Task directions:
Where the word "reflexivity" occurs in a line of the data, return the whole line.

(Excerpts from a dataset)
Lemma get_active_mask_keeps_shape
        (CONFIGURATION : list (list Z)) (self : FrozenCore.t) (m : ndarray bool) :
  FrozenCore.get_active_mask CONFIGURATION self = Ok m ->
  shape m = shape (FrozenCore.mo_occ self) /\
  rows_have (last (shape (FrozenCore.mo_occ self)) 0%nat) (FrozenCore.rows_of m).
Proof.
  unfold FrozenCore.get_active_mask.
  destruct (FrozenCore.check_sanity self); cbn [bind]; [ | discriminate ].
  set (nset := match FrozenCore.mo_occ self with
               | Arr1 _ => 1%nat | Arr2 rows => length rows end).
  set (nmo := match FrozenCore.mo_occ self with
              | Arr1 items => length items | Arr2 rows => length (hd [] rows) end).
  match goal with |- context [bind ?c _] => destruct c; cbn [bind]; [ | discriminate ] end.
  match goal with |- bind ?c _ = _ -> _ => destruct c as [mask|] eqn:Hmask end;
    cbn [bind]; [ | discriminate ].
  intros [= <-].
  assert (Hshape : length mask = nset /\ rows_have nmo mask).
  { destruct (full_shape nset nmo true) as [Hlen0 Hrows0].
    assert (Hocc : length (FrozenCore.rows_of (FrozenCore.mo_occ self)) = nset /\
                   length (hd [] (FrozenCore.rows_of (FrozenCore.mo_occ self))) = nmo)
      by (unfold nset, nmo; destruct (FrozenCore.mo_occ self); split; reflexivity).
    destruct Hocc as [Hocc1 Hocc2].
    destruct (FrozenCore.rule self) as [|l|l|arr|items|d|s|r|n];
      try (destruct (FrozenCore.parse_frozen_numbers _ _ _ _) as [numbers|];
           cbn [bind] in Hmask; [ | discriminate ];
           apply parse_active_mask_by_elec_shape in Hmask; rewrite Hocc1, Hocc2 in Hmask;
           exact Hmask).
    - destruct l as [|k l]; [ discriminate | ].
      apply list_loop_shape in Hmask as [Hlen Hrows]. split; [ lia | now apply Hrows ].
    - destruct l as [|arr_0 l]; [ discriminate | ].
      destruct (check _ _); cbn [bind] in Hmask; [ | discriminate ].
      apply clear_rows_shape in Hmask as [Hlen Hrows]. split; [ lia | now apply Hrows ].
    - destruct items; discriminate. }
  destruct Hshape as [Hlen Hrows]. unfold nset, nmo in *.
  destruct (FrozenCore.mo_occ self) as [items|rows]; cbn [FrozenCore.reshape_like shape last
                                                          FrozenCore.rows_of].
  - destruct mask as [|row [|? ?]]; try discriminate.
    cbn [concat]. rewrite app_nil_r.
    unfold rows_have in *. apply Forall_cons_iff in Hrows as [Hrow _].
    split; [ now rewrite Hrow | now repeat constructor ].
  - split; [ | exact Hrows ].
    rewrite Hlen. f_equal. f_equal.
    destruct mask as [|row mask]; destruct rows as [|r0 rows]; try discriminate;
      [ reflexivity | ].
    unfold rows_have in Hrows. apply Forall_cons_iff in Hrows as [Hrow _]. exact Hrow.
Qed.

Reply to the task:
      by (unfold nset, nmo; destruct (FrozenCore.mo_occ self); split; reflexivity).
      [ reflexivity | ].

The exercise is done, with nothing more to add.